▶ **What the task asks**
Work through the records that follow and return each line containing the word "refused".

★ ★ ★ ★ ★

Lemma parse_kernels_safe : safe (parse_kernels text) manifests_wf.
Proof.
  unfold parse_kernels. eapply safe_bind; [by apply skip_space_safe|]. intros r [Hr1 Hr2].
  eapply safe_bind; [by apply at_char_safe|]. intros [|] Hat; [|done]. cbn [negb].
  specialize (Hat eq_refl). eapply safe_bind; [apply matching_brace_safe; lia|].
  cbn beta. intros e He. eapply safe_bind; [apply field_value_safe; lia|]. cbn beta. intros v Hv.
  eapply safe_bind; [apply read_u32_at_safe; lia|]. cbn beta. intros version _.
  destruct (version =? _) eqn:Hver; cbn [negb]; [|done]. apply Z.eqb_eq in Hver.
  eapply safe_bind; [apply read_text_string_safe; lia|]. intros target _.
  case_bool_decide as Ht; [done|]. eapply safe_bind; [apply field_value_safe; lia|]. intros p Hp.
  eapply safe_bind; [apply at_char_safe; lia|]. intros [|] _; [|done]. cbn [negb].
  eapply safe_bind; [apply skip_space_safe; lia|]. intros q _.
  eapply safe_bind; [apply kernels_loop_safe; [lia|constructor..]|].
  intros [l position] (Hw & Hn & Hr). safe_step; [done|].
  apply orb_false_iff in Hg as [_ Hne]. apply bool_decide_eq_false in Hne.
  split; [done..| |].
  - eapply Forall_impl; [exact Hr|]. intros m [-> _]. done.
  - exists target. split; [done|]. eapply Forall_impl; [exact Hr|]. by intros m [_ ?].
Qed.
End manifest_facts.

(** C32: every text is either refused with an exception or gives a usable list
    of kernels, without reading outside the text and without running a loop
    past its bound: version 1, one non-empty target, distinct non-empty kernel
    names, code objects inside the bundle, non-zero block and grid
    parameters, and arguments with increasing offsets and distinct names. *)
Theorem parse_bundle_manifests_wf data : safe (parse_bundle_manifests data) manifests_wf.
Proof.
  unfold parse_bundle_manifests. destruct data as [[|b text]|]; [done| |done].
  apply parse_kernels_safe.
Qed.

(** ** Facts: selection *)

Lemma find_manifest_spec name manifests :
  match find_manifest name manifests with
  | Some m => m ∈ manifests /\ mf_name m = name
  | None => Forall (fun m => mf_name m <> name) manifests
  end.
Proof.
  induction manifests as [|m manifests IH]; simpl; [constructor|].
  case_bool_decide as H; [split; [left|done]|].
  destruct (find_manifest name manifests) as [r|].
  - destruct IH. split; [by right|done].
  - by constructor.
Qed.

(** ** Facts: launch configuration *)

(** [ceil_div(n, D) * M] *)
Definition grid_size (m : KernelManifest) (n : Z) : Z :=
  (n + mf_grid_divisor m - 1) / mf_grid_divisor m * mf_grid_multiplier m.

Lemma ceil_div_bounds n d :
  0 <= n -> 0 < d -> 0 <= (n + d - 1) / d <= n /\ n <= (n + d - 1) / d * d < n + d.
Proof.
  intros Hn Hd. set (q := (n + d - 1) / d).
  pose proof (Z.div_mod (n + d - 1) d ltac:(lia)) as Hdiv.
  pose proof (Z.mod_pos_bound (n + d - 1) d Hd). fold q in Hdiv. split; [|nia]. split; [nia|].
  destruct (decide (n = 0)) as [->|]; nia.
Qed.

Definition block_fits (m : KernelManifest) : Prop :=
  (mf_block m).1.1 <= UINT16_MAX /\ (mf_block m).1.2 <= UINT16_MAX /\ (mf_block m).2 <= UINT16_MAX.

(** The configuration is refused exactly for these reasons. *)
Definition launchable (m : KernelManifest) (n : Z) : Prop :=
  block_fits m /\ 0 < n /\ (mf_block m).1.1 <= grid_size m n <= UINT32_MAX.

Lemma launch_config_computed m n :
  kernel_wf m -> is_u32 n ->
  launch_config_from_manifest m n = Ok
    (mkLaunchConfig (mkDim3 (grid_size m n) 1 1)
       (mkDim3 (mf_block m).1.1 (mf_block m).1.2 (mf_block m).2) (mf_shared_memory_bytes m)) /\
    launchable m n \/
  (exists e, launch_config_from_manifest m n = Err e) /\ ~ launchable m n.
Proof.
  intros [_ _ _ Hb [Hd Hm] _ _ _ _ _] Hn. unfold launch_config_from_manifest, launchable, block_fits.
  destruct (mf_block m) as [[b0 b1] b2]. cbn [fst snd] in *.
  pose proof (Hb b0 ltac:(by left)). pose proof (Hb b1 ltac:(by right; left)).
  pose proof (Hb b2 ltac:(by right; right; left)). clear Hb.
  destruct (ceil_div_bounds n (mf_grid_divisor m) ltac:(lia) ltac:(lia)) as [Hq Hc].
  assert (Hg : u64_mul (u64_sub (u64_add n (mf_grid_divisor m)) 1 / mf_grid_divisor m)
                 (mf_grid_multiplier m) = grid_size m n).
  { rewrite u64_add_small, u64_sub_small by lia. unfold grid_size. rewrite u64_mul_small; [done|nia]. }
  rewrite Hg. cbv zeta. repeat case_match; try (right; split; [by eexists|lia]).
  assert (n <> 0).
  { intros ->. unfold grid_size in *. assert ((0 + mf_grid_divisor m - 1) / mf_grid_divisor m = 0) by lia.
    lia. }
  left. rewrite to_u32_small by lia. split; [done|lia].
Qed.

(** The launch of a kernel over [n] elements: for an accepted manifest the
    grid is [ceil_div(n, D) * M] computed without wrap-around, enough programs
    of [D] elements to cover [n]; the configuration is refused exactly when a
    block dimension exceeds 16 bits, [n] is zero, the grid exceeds 32 bits or
    is narrower than the block; and the checks made at dispatch can then fail
    only on the kernarg buffer or on a block that is not one-dimensional. *)
Theorem launch_config_from_manifest_exact m n :
  kernel_wf m -> is_u32 n ->
  match launch_config_from_manifest m n with
  | Ok config =>
      launchable m n /\ dim_x (cfg_grid config) = grid_size m n /\
      dim_y (cfg_grid config) = 1 /\ dim_z (cfg_grid config) = 1 /\
      n <= grid_size m n / mf_grid_multiplier m * mf_grid_divisor m < n + mf_grid_divisor m /\
      forall kernel kernarg kernarg_size,
        launch_rejected kernel config kernarg kernarg_size =
        (kernarg_size <? ki_kernarg_size kernel) ||
        (negb (ki_kernarg_size kernel =? 0) && bool_decide (kernarg = None)) ||
        (1 <? (mf_block m).1.2) || (1 <? (mf_block m).2)
  | Err _ => ~ launchable m n
  | Fault _ => False
  end.
Proof.
  intros Hw Hn. destruct (launch_config_computed m n Hw Hn) as [[-> Hl]|[[e ->] Hl]]; [|done].
  destruct Hw as [_ _ _ Hb [Hd Hm] _ _ _ _ _]. split_and!; [done..| | |].
  1-2: destruct (ceil_div_bounds n (mf_grid_divisor m) ltac:(lia) ltac:(lia)) as [_ Hc];
    unfold grid_size; rewrite Z.div_mul by lia; lia.
  intros kernel kernarg kernarg_size. unfold launch_rejected. cbv zeta. cbn.
  destruct Hl as ((H0 & H1 & H2) & Hn0 & Hg). destruct (mf_block m) as [[b0 b1] b2]. cbn in *.
  pose proof (Hb b0 ltac:(by left)). pose proof (Hb b1 ltac:(by right; left)).
  pose proof (Hb b2 ltac:(by right; right; left)).
  destruct (kernarg_size <? _), (negb _ && _); cbn [orb]; [done..|]. lia.
Qed.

★ ★ ★ ★ ★

▶ **Exercise response**
(** C32: every text is either refused with an exception or gives a usable list
(** The configuration is refused exactly for these reasons. *)
    of [D] elements to cover [n]; the configuration is refused exactly when a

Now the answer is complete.